Phenylethanolamine N-methyltransferase (PNMT) catalyzes the synthesis of epinephrine from norepinephrine. We previously identified and functionally characterized common sequence variation in the PNMT gene. In the present study, we set out to determine whether common PNMT genetic polymorphisms might be associated with individual variation in circulating epinephrine levels during exercise in 74 Caucasian American subjects. Circulating epinephrine levels were measured in each subject at baseline and during two different levels of exercise, ∼40% and ∼75% of peak workload. The PNMT gene was resequenced with DNA from each study subject. Eight novel PNMT polymorphisms were identified, including a C319T (Arg107Cys) nonsynonymous single nucleotide polymorphism (SNP) and I1G(280)A, a SNP located in the first intron of the gene. The I1G(280)A SNP was significantly associated with decreased exercise-induced circulating epinephrine levels and with a decreased epinephrine-to-norepinephrine ratio.

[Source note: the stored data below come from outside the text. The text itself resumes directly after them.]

(** The same, with one collaborator replaced by a failing one. *)

(** [prepareMounts] fails for the container named [name]. *)
Definition with_mounts_failing (name : string) (env : Collaborators) : Collaborators :=
  {| json_Unmarshal := json_Unmarshal env;
     prepareMounts := fun cfg d c path =>
       if String.eqb (Name c) name then failed else prepareMounts env cfg d c path;
     prepareEnvs := prepareEnvs env;
     prepareImage := prepareImage env; prepareCommand := prepareCommand env;
     produceSLURMScript := produceSLURMScript env;
     SLURMBatchSubmit := SLURMBatchSubmit env;
     handleJidAndPodUid := handleJidAndPodUid env;
     deleteContainer_err := deleteContainer_err env;
     json_Marshal := json_Marshal env |}.

Definition with_script_failing (env : Collaborators) : Collaborators :=
  {| json_Unmarshal := json_Unmarshal env;
     prepareMounts := prepareMounts env; prepareEnvs := prepareEnvs env;
     prepareImage := prepareImage env; prepareCommand := prepareCommand env;
     produceSLURMScript := fun _ _ _ _ _ _ _ _ => failed;
     SLURMBatchSubmit := SLURMBatchSubmit env;
     handleJidAndPodUid := handleJidAndPodUid env;
     deleteContainer_err := deleteContainer_err env;
     json_Marshal := json_Marshal env |}.

Definition with_submit_failing (env : Collaborators) : Collaborators :=
  {| json_Unmarshal := json_Unmarshal env;
     prepareMounts := prepareMounts env; prepareEnvs := prepareEnvs env;
     prepareImage := prepareImage env; prepareCommand := prepareCommand env;
     produceSLURMScript := produceSLURMScript env;
     SLURMBatchSubmit := fun _ _ => failed;
     handleJidAndPodUid := handleJidAndPodUid env;
     deleteContainer_err := deleteContainer_err env;
     json_Marshal := json_Marshal env |}.

(** Job-id extraction fails; the recorder may have touched the store. *)
Definition with_jid_failing (env : Collaborators) : Collaborators :=
  {| json_Unmarshal := json_Unmarshal env;
     prepareMounts := prepareMounts env; prepareEnvs := prepareEnvs env;
     prepareImage := prepareImage env; prepareCommand := prepareCommand env;
     produceSLURMScript := produceSLURMScript env;
     SLURMBatchSubmit := SLURMBatchSubmit env;
     handleJidAndPodUid := fun pod j out path =>
       (failed, snd (handleJidAndPodUid env pod j out path));
     deleteContainer_err := deleteContainer_err env;
     json_Marshal := json_Marshal env |}.

Definition with_marshal_failing (env : Collaborators) : Collaborators :=
  {| json_Unmarshal := json_Unmarshal env;
     prepareMounts := prepareMounts env; prepareEnvs := prepareEnvs env;
     prepareImage := prepareImage env; prepareCommand := prepareCommand env;
     produceSLURMScript := produceSLURMScript env;
     SLURMBatchSubmit := SLURMBatchSubmit env;
     handleJidAndPodUid := handleJidAndPodUid env;
     deleteContainer_err := deleteContainer_err env;
     json_Marshal := fun _ => failed |}.

Definition pod1 : Pod := pod [] [undeclared].

Definition path1 : string := "/tmp/ns-uid-1".

End Sample.

(** ** More readings of a trace *)

Definition is_header (e : Event) : bool :=
  match e with
  | WriteHeader _ => true
  | _ => false
  end.

Definition is_removal (e : Event) : bool :=
  match e with
  | RemoveAll _ => true
  | _ => false
  end.

Definition is_recording (e : Event) : bool :=
  match e with
  | CallHandleJidAndPodUid _ _ => true
  | _ => false
  end.

(** The failed calls after which the handler calls [os.RemoveAll]. *)
Definition cleanup_failure (e : Event) : bool :=
  match e with
  | CallPrepareMounts _ false | CallProduceSLURMScript _ _ _ _ false
  | CallSLURMBatchSubmit _ false | CallHandleJidAndPodUid _ false => true
  | _ => false
  end.

Definition is_ok_header (e : Event) : bool :=
  match e with
  | WriteHeader code => code =? StatusOK
  | _ => false
  end.

Definition limit_of (res : Resource) (c : Container) : Z :=
  match res with
  | ResCPU => cpuLimitFromContainer c
  | ResMemory => memoryLimitFromContainer c
  end.

Definition warning_about (res : Resource) (e : Event) : bool :=
  match e, res with
  | LogWarning ResCPU _, ResCPU | LogWarning ResMemory _, ResMemory => true
  | _, _ => false
  end.

Definition is_nil_list {A} (l : list A) : bool :=
  match l with
  | [] => true
  | _ :: _ => false
  end.

Definition flag_of (res : Resource) (a : AggState) : bool :=
  match res with
  | ResCPU => isDefaultCPU a
  | ResMemory => isDefaultRam a
  end.

(** What lines 167-177 append for the runtime [rt]: the mount fragment
    and the image for singularity, the stripped mount fragment and the
    container name for enroot. *)
Definition trailer (rt : Runtime) (mounts image : string) (container : Container)
    (uid : string) : list string :=
  match rt with
  | SingularityRuntime => [mounts; image]
  | EnrootRuntime => [ReplaceAll mounts ":ro" EmptyString; Name container +:+ uid]
  end.

Definition is_submission (e : Event) : bool :=
  match e with
  | CallSLURMBatchSubmit _ _ => true
  | _ => false
  end.

Definition is_marshal (e : Event) : bool :=
  match e with
  | CallMarshal _ => true
  | _ => false
  end.

(** Whether [createRuntime] accepts a name. *)
Definition selection_ok (name : string) : bool :=
  match createRuntime name with
  | inl _ => true
  | inr _ => false
  end.

(** The status codes passed to [h.handleError] in a run, in order. *)
Definition handleError_code (e : Event) : option Z :=
  match e with
  | CallHandleError code => Some code
  | _ => None
  end.

Definition handleError_codes (tr : list Event) : list Z :=
  omap handleError_code tr.

(** * Properties *)

(** Results of one call are equal: two equations on the same call are
    merged, and a contradiction between them closes the goal. *)
Ltac agree :=
  repeat match goal with
    | H1 : ?x = _, H2 : ?x = _ |- _ =>
        rewrite H1 in H2;
        first [discriminate H2 | injection H2; clear H2; intros; subst | clear H2]
    end.

(** ** parseMem *)

Section ParseMem.

Lemma is_digit_range c :
  Str.is_digit c = true -> 0 <= Str.digit_val c <= 9.
Proof.
  unfold Str.is_digit, Str.digit_val.
  rewrite andb_true_iff, !Nat.leb_le. lia.
Qed.

Lemma is_digit_not_sign c :
  Str.is_digit c = true -> Ascii.eqb c "+" = false /\ Ascii.eqb c "-" = false.
Proof.
  destruct c as [[] [] [] [] [] [] [] []]; vm_compute; intuition congruence.
Qed.

Lemma digits_value_nonneg ds :
  Str.all_digits ds = true -> 0 <= Grammar.digits_value ds.
Proof.
  induction ds as [|c r IH]; simpl; [lia|].
  rewrite andb_true_iff. intros [Hc Hr].
  pose proof (is_digit_range c Hc). specialize (IH Hr).
  assert (0 < 10 ^ Z.of_nat (String.length r)) by (apply Z.pow_pos_nonneg; lia).
  nia.
Qed.

Lemma span_digits_sound s ds r :
  Str.span_digits s = (ds, r) -> s = ds +:+ r /\ Str.all_digits ds = true.
Proof.
  revert ds r. induction s as [|c s IH]; simpl; intros ds r H.
  - inversion H; subst. auto.
  - destruct (Str.is_digit c) eqn:Hc.
    + destruct (Str.span_digits s) as [ds' r'] eqn:Hs.
      inversion H; subst. destruct (IH _ _ eq_refl) as [-> Hd].
      simpl. rewrite Hc, Hd. auto.
    + inversion H; subst. auto.
Qed.

Lemma span_digits_complete ds u :
  Str.all_digits ds = true ->
  (u = EmptyString \/ u = "K" \/ u = "M" \/ u = "G") ->
  Str.span_digits (ds +:+ u) = (ds, u).
Proof.
  intros Hd Hu. induction ds as [|c r IH]; simpl in *.
  - destruct Hu as [-> | [-> | [-> | ->]]]; reflexivity.
  - apply andb_true_iff in Hd as [Hc Hr]. rewrite Hc, (IH Hr). reflexivity.
Qed.

(** The accumulation of [ParseUint] computes the positional value as
    long as that value fits in 64 bits. *)
Lemma ParseUint_loop_value s0 ds : forall n,
  Str.all_digits ds = true -> 0 <= n ->
  n * 10 ^ Z.of_nat (String.length ds) + Grammar.digits_value ds <= maxUint64 ->
  strconv.ParseUint_loop s0 n ds =
    (n * 10 ^ Z.of_nat (String.length ds) + Grammar.digits_value ds, None).
Proof.
  induction ds as [|c r IH]; intros n Hd Hn Hfit.
  - simpl. f_equal. lia.
  - simpl in Hd. apply andb_true_iff in Hd as [Hc Hr].
    pose proof (is_digit_range c Hc) as Hdc.
    pose proof (digits_value_nonneg r Hr) as Hv.
    cbn [String.length Grammar.digits_value] in Hfit |- *.
    rewrite Nat2Z.inj_succ, Z.pow_succ_r in * by lia.
    set (p := 10 ^ Z.of_nat (String.length r)) in *.
    assert (Hp' : 0 < p) by (subst p; apply Z.pow_pos_nonneg; lia).
    assert (Hsmall : n * 10 + Str.digit_val c <= maxUint64) by nia.
    cbn [strconv.ParseUint_loop]. rewrite Hc. cbn [negb].
    assert (Hcut : (strconv.cutoff <=? n) = false).
    { apply Z.leb_gt. unfold strconv.cutoff, maxUint64 in *.
      change (2 ^ 64 - 1) with 18446744073709551615 in *.
      change (18446744073709551615 / 10 + 1) with 1844674407370955162. lia. }
    rewrite Hcut.
    assert (Hmod : (n * 10 + Str.digit_val c) mod 2 ^ 64 = n * 10 + Str.digit_val c).
    { apply Z.mod_small. unfold maxUint64 in Hsmall. lia. }
    rewrite Hmod.
    replace (n * 10 + Str.digit_val c <? n * 10) with false
      by (symmetry; apply Z.ltb_ge; lia).
    replace (maxUint64 <? n * 10 + Str.digit_val c) with false
      by (symmetry; apply Z.ltb_ge; lia).
    cbn [orb]. rewrite IH by (fold p; auto; nia).
    f_equal. fold p. ring.
Qed.

Lemma ParseInt_digits ds :
  ds <> EmptyString -> Str.all_digits ds = true -> Grammar.digits_value ds <= maxInt64 ->
  strconv.ParseInt ds = (Grammar.digits_value ds, None).
Proof.
  intros Hne Hd Hfit. destruct ds as [|c r]; [congruence|].
  pose proof Hd as Hd'. simpl in Hd'. apply andb_true_iff in Hd' as [Hc _].
  destruct (is_digit_not_sign c Hc) as [Hplus Hminus].
  pose proof (digits_value_nonneg _ Hd) as Hv.
  unfold strconv.ParseInt. rewrite Hplus, Hminus.
  unfold strconv.ParseUint.
  rewrite ParseUint_loop_value by (auto; unfold maxUint64, maxInt64 in *; lia).
  rewrite Z.mul_0_l, Z.add_0_l. cbn [negb andb].
  replace (2 ^ 63 <=? Grammar.digits_value (String c r)) with false
    by (symmetry; apply Z.leb_gt; unfold maxInt64 in Hfit; lia).
  reflexivity.
Qed.

Lemma wrap64_small z : minInt64 <= z <= maxInt64 -> wrap64 z = z.
Proof.
  unfold wrap64, minInt64, maxInt64. intros H.
  rewrite Z.mod_small by lia. lia.
Qed.

Lemma mul64_small a b : 0 <= a * b <= maxInt64 -> mul64 a b = a * b.
Proof.
  intros H. unfold mul64. apply wrap64_small. unfold minInt64. lia.
Qed.

Lemma is_unit_iff u :
  is_unit u = true <-> (u = EmptyString \/ u = "K" \/ u = "M" \/ u = "G").
Proof.
  unfold is_unit. rewrite !orb_true_iff, !String.eqb_eq. tauto.
Qed.

(** A token of the grammar is split by the regular expression into
    exactly its digits and its unit. *)
Lemma FindStringSubmatch_token val ds u :
  Grammar.token val ds u -> FindStringSubmatch val = [val; ds; u].
Proof.
  intros (-> & Hne & Hd & Hu). unfold FindStringSubmatch.
  rewrite span_digits_complete by assumption.
  destruct ds; [congruence|].
  apply is_unit_iff in Hu. rewrite Hu. reflexivity.
Qed.

Lemma FindStringSubmatch_match val :
  FindStringSubmatch val = [] \/
  exists ds u, Grammar.token val ds u /\ FindStringSubmatch val = [val; ds; u].
Proof.
  unfold FindStringSubmatch.
  destruct (Str.span_digits val) as [ds r] eqn:Hs.
  apply span_digits_sound in Hs as [Hval Hd].
  destruct ds as [|c ds]; [now left|].
  destruct (is_unit r) eqn:Hu; [|now left].
  right. exists (String c ds), r. split; [|reflexivity].
  repeat split; try assumption; [discriminate|]. now apply is_unit_iff.
Qed.

Lemma scale_K v :
  0 <= v -> v * 1024 <= maxInt64 -> mul64 v 1024 = v * 1024.
Proof. intros. apply mul64_small. lia. Qed.

Lemma scale_M v :
  0 <= v -> v * 1048576 <= maxInt64 ->
  mul64 (mul64 v 1024) 1024 = v * 1048576.
Proof.
  intros H0 H1. unfold maxInt64 in H1.
  rewrite (mul64_small v 1024) by (unfold maxInt64; lia).
  rewrite mul64_small by (unfold maxInt64; lia). lia.
Qed.

Lemma scale_G v :
  0 <= v -> v * 1073741824 <= maxInt64 ->
  mul64 (mul64 (mul64 v 1024) 1024) 1024 = v * 1073741824.
Proof.
  intros H0 H1. unfold maxInt64 in H1.
  rewrite (mul64_small v 1024) by (unfold maxInt64; lia).
  rewrite (mul64_small (v * 1024) 1024) by (unfold maxInt64; lia).
  rewrite mul64_small by (unfold maxInt64; lia). lia.
Qed.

The Cys107 recombinant allozyme displayed significantly lower levels of both PNMT activity and immunoreactive protein than the wild-type allozyme after transfection into COS-1 cells, but it did not appear to be associated with level of epinephrine in these subjects. Electrophoretic mobility shift and reporter gene assays performed with the I1G(280)A SNP indicated that this polymorphism could bind nuclear proteins and might modulate gene transcription. Our studies suggest that functionally significant variant sequence in the human PNMT gene might contribute to individual variation in levels of circulating epinephrine during exercise.